Ágil, provocador y sorprendente, A Bocajarro no es solo un show de humor: es un espacio donde lo incómodo, lo absurdo y lo inesperado se convierten en el motor de cada función.
Una comedia sin filtros
El espectáculo nace de una idea clara: decir en voz alta todo aquello que normalmente se queda en la cabeza. A partir de este punto de partida, los cómicos construyen un show donde la honestidad y la irreverencia marcan el tono.
Lejos de lo convencional, A Bocajarro apuesta por un humor que juega con los límites, generando situaciones que sorprenden, incomodan y, sobre todo, hacen reír.
Un formato dinámico y variado
El show combina los mejores monólogos de Alejandro Barran y Álvaro Burgos —pulidos durante más de dos años— con sketches, humor gráfico, improvisación y juegos interactivos. Esta mezcla de estilos crea un ritmo constante que mantiene la atención del público en todo momento.
El resultado es una propuesta versátil y cambiante, donde cada elemento aporta una nueva capa de humor y dinamismo.
El público como protagonista
Uno de los aspectos más distintivos de A Bocajarro es su apuesta por la interacción. El público no es un mero espectador, sino una parte fundamental del espectáculo. A través del crowdwork y distintas dinámicas, los asistentes participan activamente en el desarrollo de la función.
Esta interacción convierte cada pase en una experiencia única, donde las risas surgen tanto del escenario como de lo que ocurre entre las butacas.
Improvisación y espontaneidad
La improvisación juega un papel clave en el espectáculo, aportando frescura y autenticidad. Los cómicos reaccionan en tiempo real a lo que sucede, generando momentos irrepetibles que refuerzan la conexión con el público.
Este carácter vivo hace que A Bocajarro sea un show en constante evolución, donde nunca hay dos funciones iguales.

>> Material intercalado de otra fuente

(** X4: on an encrypted socket, or when the application does not trust
    a proxy, [protocol] is decided by the socket alone, [https] or [http],
    whatever the request headers say; [secure] is then whether the socket
    is encrypted. *)
Theorem protocol_decided_by_socket (w : World) (sock : Socket) :
  socket (req w) = Some sock →
  encrypted sock = true ∨ proxy (app w) = false →
  Request.protocol w = (Ok (if encrypted sock then "https" else "http"), w)
  ∧ Request.secure w = (Ok (encrypted sock), w).
Proof.
  intros Hs Hc. pose proof (protocol_of_socket w sock Hs Hc) as E.
  split; [done|]. unfold Request.secure. rewrite bind_eq, E.
  by destruct (encrypted sock).
Qed.

Lemma nonempty_list a sp r : nonempty (a +:+ sp +:+ String "," r) = true.
Proof. by destruct a, sp. Qed.

Lemma nonempty_true s : s ≠ "" → nonempty s = true.
Proof. intros Hs. by apply Bool.negb_true_iff, String.eqb_neq. Qed.

(** X5: behind a trusted proxy and on a socket that is not encrypted,
    [protocol] is the first element of the X-Forwarded-Proto list, without
    the white space before the comma, and [http] when the header is
    missing or empty. *)
Theorem protocol_behind_proxy (w : World) (sock : Socket) :
  socket (req w) = Some sock →
  encrypted sock = false →
  proxy (app w) = true →
  (incoming "x-forwarded-proto" w = "" →
   Request.protocol w = (Ok "http", w))
  ∧ (∀ a sp r,
       incoming "x-forwarded-proto" w = a +:+ sp +:+ String "," r →
       plain a = true → blank sp = true →
       Request.protocol w = (Ok a, w))
  ∧ (∀ a, incoming "x-forwarded-proto" w = a → a ≠ "" → plain a = true →
       Request.protocol w = (Ok a, w)).
Proof.
  intros Hs He Hp. rewrite (protocol_eq w sock Hs), He, Hp. cbn [negb].
  split; [by intros ->|]. split.
  - intros a sp r -> Ha Hsp.
    by rewrite nonempty_list, split_comma_first_list.
  - intros a -> Ha Hpl.
    by rewrite nonempty_true, split_comma_first_plain.
Qed.

(** X6: when the application does not trust a proxy and the request is
    HTTP/1.x, [host] is read from the Host header alone, X-Forwarded-Host
    and [:authority] being ignored; of a comma-separated list it is the
    first element, without the white space before the comma. *)
Theorem host_from_Host_header (w : World) :
  proxy (app w) = false →
  httpVersionMajor (req w) < 2 →
  Request.host w = (Ok (Js.split_comma_first (incoming "host" w)), w)
  ∧ (∀ a sp r,
       incoming "host" w = a +:+ sp +:+ String "," r →
       plain a = true → blank sp = true →
       Request.host w = (Ok a, w)).
Proof.
  intros Hp Hm.
  assert (Request.host w
          = (Ok (Js.split_comma_first (incoming "host" w)), w)) as E.
  { rewrite host_eq, Hp. cbv zeta.
    assert ((2 <=? httpVersionMajor (req w)) = false) as -> by lia.
    done. }
  split; [done|]. intros a sp r Hh Ha Hsp.
  by rewrite E, Hh, split_comma_first_list.
Qed.

(** X7: the order in which [host] consults the headers: X-Forwarded-Host
    when the proxy is trusted and the header is not empty; otherwise
    [:authority] on HTTP/2 and later, when not empty; otherwise Host; and
    the empty string when the request carries none of them. *)
Theorem host_precedence (w : World) :
  (proxy (app w) = true →
   nonempty (incoming "x-forwarded-host" w) = true →
   Request.host w
   = (Ok (Js.split_comma_first (incoming "x-forwarded-host" w)), w))
  ∧ (proxy (app w) = false ∨ incoming "x-forwarded-host" w = "" →
     2 ≤ httpVersionMajor (req w) →
     nonempty (incoming ":authority" w) = true →
     Request.host w
     = (Ok (Js.split_comma_first (incoming ":authority" w)), w))
  ∧ (proxy (app w) = false ∨ incoming "x-forwarded-host" w = "" →
     httpVersionMajor (req w) < 2 ∨ incoming ":authority" w = "" →
     Request.host w = (Ok (Js.split_comma_first (incoming "host" w)), w))
  ∧ (headers (req w) = ∅ → Request.host w = (Ok "", w)).
Proof.
  rewrite host_eq. cbv zeta. repeat split.
  - by intros -> ->.
  - intros Hf Hm Ha.
    assert ((2 <=? httpVersionMajor (req w)) = true) as -> by lia.
    rewrite Ha. by destruct Hf as [-> | ->]; [|destruct (proxy (app w))].
  - intros Hf Hm.
    assert ((if proxy (app w) then incoming "x-forwarded-host" w else "")
            = "") as ->.
    { by destruct Hf as [-> | ->]; [|destruct (proxy (app w))]. }
    assert ((if 2 <=? httpVersionMajor (req w)
             then incoming ":authority" w else "") = "") as ->; [|done].
    destruct Hm as [Hm | ->]; [|by destruct (_ <=? _)].
    by assert ((2 <=? httpVersionMajor (req w)) = false) as -> by lia.
  - intros Hh. unfold incoming. rewrite Hh, !lookup_empty. cbn.
    by destruct (proxy (app w)), (2 <=? httpVersionMajor (req w)).
Qed.

(** X8: when the request target is an absolute [http://] or [https://]
    URL, in any letter case of the scheme, [href] is that target as it
    stands, and neither the socket nor the headers are consulted.  For
    any other target, on a request that has a socket, [href] is what
    [protocol] answers, [://], what [host] answers, and the target,
    whatever the proxy setting and the forwarded headers are; and it
    throws when the request has no socket. *)
Theorem href_of_target (w : World) :
  (Js.test_http_scheme (originalUrl (request w)) = true →
   Request.href w = (Ok (originalUrl (request w)), w))
  ∧ (Js.test_http_scheme (originalUrl (request w)) = false →
     ∀ sock, socket (req w) = Some sock →
       ∃ p h, Request.protocol w = (Ok p, w)
              ∧ Request.host w = (Ok h, w)
              ∧ Request.href w
                = (Ok ((p +:+ "://" +:+ h) +:+ originalUrl (request w)), w))
  ∧ (Js.test_http_scheme (originalUrl (request w)) = false →
     socket (req w) = None →
     ∃ e, Request.href w = (Throw e, w)).
Proof.
  split; [|split].
  - intros Ht. unfold Request.href. run. done.
  - intros Ht sock Hs. destruct (host_cases w) as [h Eh].
    pose proof (protocol_eq w sock Hs) as Ep. cbv zeta in Ep.
    eexists _, h. split; [exact Ep|]. split; [done|].
    unfold Request.href. run.
    unfold Request.origin. rewrite !bind_eq, Ep.
    cbn [bind_result]. rewrite bind_eq, Eh. by run.
  - intros Ht Hs. unfold Request.href. run.
    unfold Request.origin, Request.protocol, Request.socket_. run.
    eauto.
Qed.

Lemma URL_eq w :
  Request.URL w
  = match memoizedURL (request w) with
    | Some a0 => (Ok (Some a0), w)
    | None =>
      (Ok (Some (length (heap w))),
       with_request (set_memoizedURL (Some (length (heap w))))
         (with_heap (λ h, (h ++ [constructed w])%list) w))
    end.
Proof.
  destruct (memoizedURL (request w)) as [a0|] eqn:Hm.
  - unfold Request.URL. run. done.
  - unfold Request.URL. run.
    pose proof (or_else_same (originalUrl (request w))) as Hou.
    unfold or_else in Hou. rewrite Hou.
    unfold try_catch, constructed, Request.alloc. rewrite !bind_eq.
    destruct (origin_cases w) as [[o ->]|[e ->]]; cbn [bind_result fst].
    + destruct (URL_new (o +:+ originalUrl (request w))) as [u|]; by run.
    + by run.
Qed.

(** X9: for a host that is not an IPv6 literal, [hostname] is the host up
    to its first colon, that is, without the port; it contains no colon
    and reading it changes nothing. *)
Theorem hostname_strips_port (w : World) (h : string) :
  fst (Request.host w) = Ok h →
  Js.starts_with "[" h = false →
  Request.hostname w = (Ok (Js.split_first ":" h), w)
  ∧ occurs ":" (Js.split_first ":" h) = false
  ∧ (∀ name port, h = name +:+ String ":" port → occurs ":" name = false →
       Request.hostname w = (Ok name, w)).
Proof.
  intros Hh Hb. destruct (host_cases w) as [h' E].
  rewrite E in Hh. injection Hh as ->.
  assert (Request.hostname w = (Ok (Js.split_first ":" h), w)) as Eh.
  { unfold Request.hostname. rewrite bind_eq, E. cbn [bind_result].
    destruct (nonempty h) eqn:Hn; cbn [negb].
    - by rewrite Hb.
    - by apply nonempty_false in Hn as ->. }
  split; [done|]. split; [apply occurs_split_first|].
  intros name port -> Hn. by rewrite Eh, split_first_before.
Qed.

(** X10: for a host that is an IPv6 literal, [hostname] is read from the
    memoized [URL] object, which this read creates when there is none: the
    parsed host name, and the empty string when the URL could not be
    parsed.  It does not throw. *)
Theorem hostname_of_IPv6_literal (w : World) (h : string) :
  fst (Request.host w) = Ok h →
  Js.starts_with "[" h = true →
  let w' := snd (Request.URL w) in
  ∃ a, memoizedURL (request w') = Some a
       ∧ Request.hostname w
         = (Ok (match heap w' !! a with
                | Some (ParsedURL u) => hostname u
                | _ => ""
                end), w').
Proof.
  intros Hh Hb w'. subst w'. destruct (host_cases w) as [h' E].
  rewrite E in Hh. injection Hh as ->.
  assert (nonempty h = true) as Hn by (by destruct h).
  unfold Request.hostname. rewrite bind_eq, E. cbn [bind_result].
  rewrite Hn, Hb. cbn [negb]. rewrite bind_eq, URL_eq.
  destruct (memoizedURL (request w)) as [a0|] eqn:Hm; cbn [bind_result snd].
  - exists a0. split; [done|]. run.
    destruct (heap w !! a0) as [[u|]|]; try done.
    pose proof (or_else_same (hostname u)) as Hu.
    unfold or_else in Hu. by rewrite Hu.
  - eexists. split; [reflexivity|]. run.
    match goal with
    | |- context [?l !! ?i] => destruct (l !! i) as [[u|]|]
    end; try done.
    pose proof (or_else_same (hostname u)) as Hu.
    unfold or_else in Hu. by rewrite Hu.
Qed.

(** X11: the [type] of the request is the Content-Type header up to its
    first semicolon: it never contains one, and reading it changes
    nothing. *)
Theorem request_type_has_no_parameters (w : World) :
  Request.type w
  = (Ok (Js.split_first ";" (incoming "content-type" w)), w)
  ∧ occurs ";" (Js.split_first ";" (incoming "content-type" w)) = false.
Proof.
  split; [|apply occurs_split_first].
  unfold Request.type. rewrite bind_eq, request_get_incoming by done.
  run. destruct (nonempty (incoming "content-type" w)) eqn:Hn; cbn; [done|].
  by apply nonempty_false in Hn as ->.
Qed.

(** X12: the negotiator is built on the first call of [accepts] and kept:
    a later call finds it, answers from the same request and changes
    nothing; a negotiator installed through the [accept] setter replaces
    it and answers instead. *)
Theorem accepts_negotiator_is_kept (w : World) (args args' : list string) :
  _accept (request w) = None →
  let w1 := snd (Request.accepts args w) in
  fst (Request.accepts args w) = Ok (accepts_types (req w) args)
  ∧ _accept (request w1) = Some AcceptsReq
  ∧ Request.accepts args' w1 = (Ok (accepts_types (req w) args'), w1)
  ∧ (∀ types,
       let w2 := snd (Request.set_accept (AcceptsCustom types) w1) in
       Request.accepts args' w2 = (Ok (types args'), w2)).
Proof.
  intros Ha w1. subst w1. unfold Request.accepts, Request.accept.
  run. done.
Qed.

End RequestProperties.

(** ** The response facade: the header table *)

Section HeaderProperties.
Context `{Imports}.



(** The decimal text of an integer is read back by [parseInt]. *)
Lemma parseInt_String_integer (z : Z) :
  Js.parseInt (String_number (of_Z z)) = Some z.
Proof.
  rewrite String_number_of_Z.
  destruct z as [|p|p]; [reflexivity| |].
  - unfold Z.to_int, NilZero.string_of_int.
    pose proof (to_uint_not_Nil p) as Hn.
    assert (NilZero.string_of_uint (Pos.to_uint p)
            = NilEmpty.string_of_uint (Pos.to_uint p)) as ->.
    { by destruct (Pos.to_uint p). }
    rewrite parseInt_digits by done. f_equal.
    change (Z.of_uint (Pos.to_uint p)) with (Z.of_int (Z.to_int (Z.pos p))).
    apply DecimalZ.of_to.
  - unfold Z.to_int, NilZero.string_of_int.
    pose proof (to_uint_not_Nil p) as Hn.
    assert (NilZero.string_of_uint (Pos.to_uint p)
            = NilEmpty.string_of_uint (Pos.to_uint p)) as ->.
    { by destruct (Pos.to_uint p). }
    unfold Js.parseInt. rewrite skip_space_plain by done.
    unfold Js.parse_unsigned. rewrite digits_prefix_string.
    destruct (Pos.to_uint p) eqn:E; try done; rewrite <- E; cbn;
      f_equal;
      change (Z.of_uint (Pos.to_uint p)) with (Z.of_int (Z.to_int (Z.pos p)));
      by rewrite DecimalZ.of_to.
Qed.

(** X15: on unsent headers and without a Transfer-Encoding header, an
    integer assigned to [length] is written to Content-Length in decimal
    and read back by [length] as the same integer.  The integers are the
    safe ones, which [String] prints digit by digit. *)
Theorem length_round_trip (z : Z) (w : World) :
  - 2 ^ 53 < z < 2 ^ 53 →
  headersSent (res w) = false →
  fst (Responce.has "Transfer-Encoding" w) = Ok false →
  let w' := snd (Responce.set_length (of_Z z) w) in
  fst (Responce.set_length (of_Z z) w) = Ok tt
  ∧ fst (Responce.get "Content-Length" w')
    = Ok (Some (HStr (String_number (of_Z z))))
  ∧ fst (Responce.length w') = Ok (Some (of_Z z)).
Proof.
  intros _ Hs Hte w'. subst w'.
  rewrite has_eq, Names.transfer_encoding in Hte. injection Hte as Hte.
  rewrite set_length_eq, Hte, Hs. cbn [fst snd].
  unfold Responce.length. run. by rewrite parseInt_String_integer.
Qed.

Humor incómodo, pero necesario
El espectáculo no rehúye lo incómodo, sino que lo convierte en una herramienta para generar humor. Las situaciones absurdas y los pensamientos que normalmente no se verbalizan encuentran aquí su espacio, provocando una risa que nace tanto de la sorpresa como de la identificación.
Es una comedia que invita a reírse de lo que normalmente evitamos decir, creando una experiencia liberadora y divertida.
Una experiencia única en cada función
Asistir a A Bocajarro es formar parte de un show donde todo puede pasar. La combinación de guion, improvisación e interacción convierte cada noche en una experiencia diferente.
Una propuesta para quienes buscan algo más que un monólogo tradicional: un espectáculo donde el humor se vive en directo, sin filtros y con la sensación de que, por una noche, el público también es protagonista.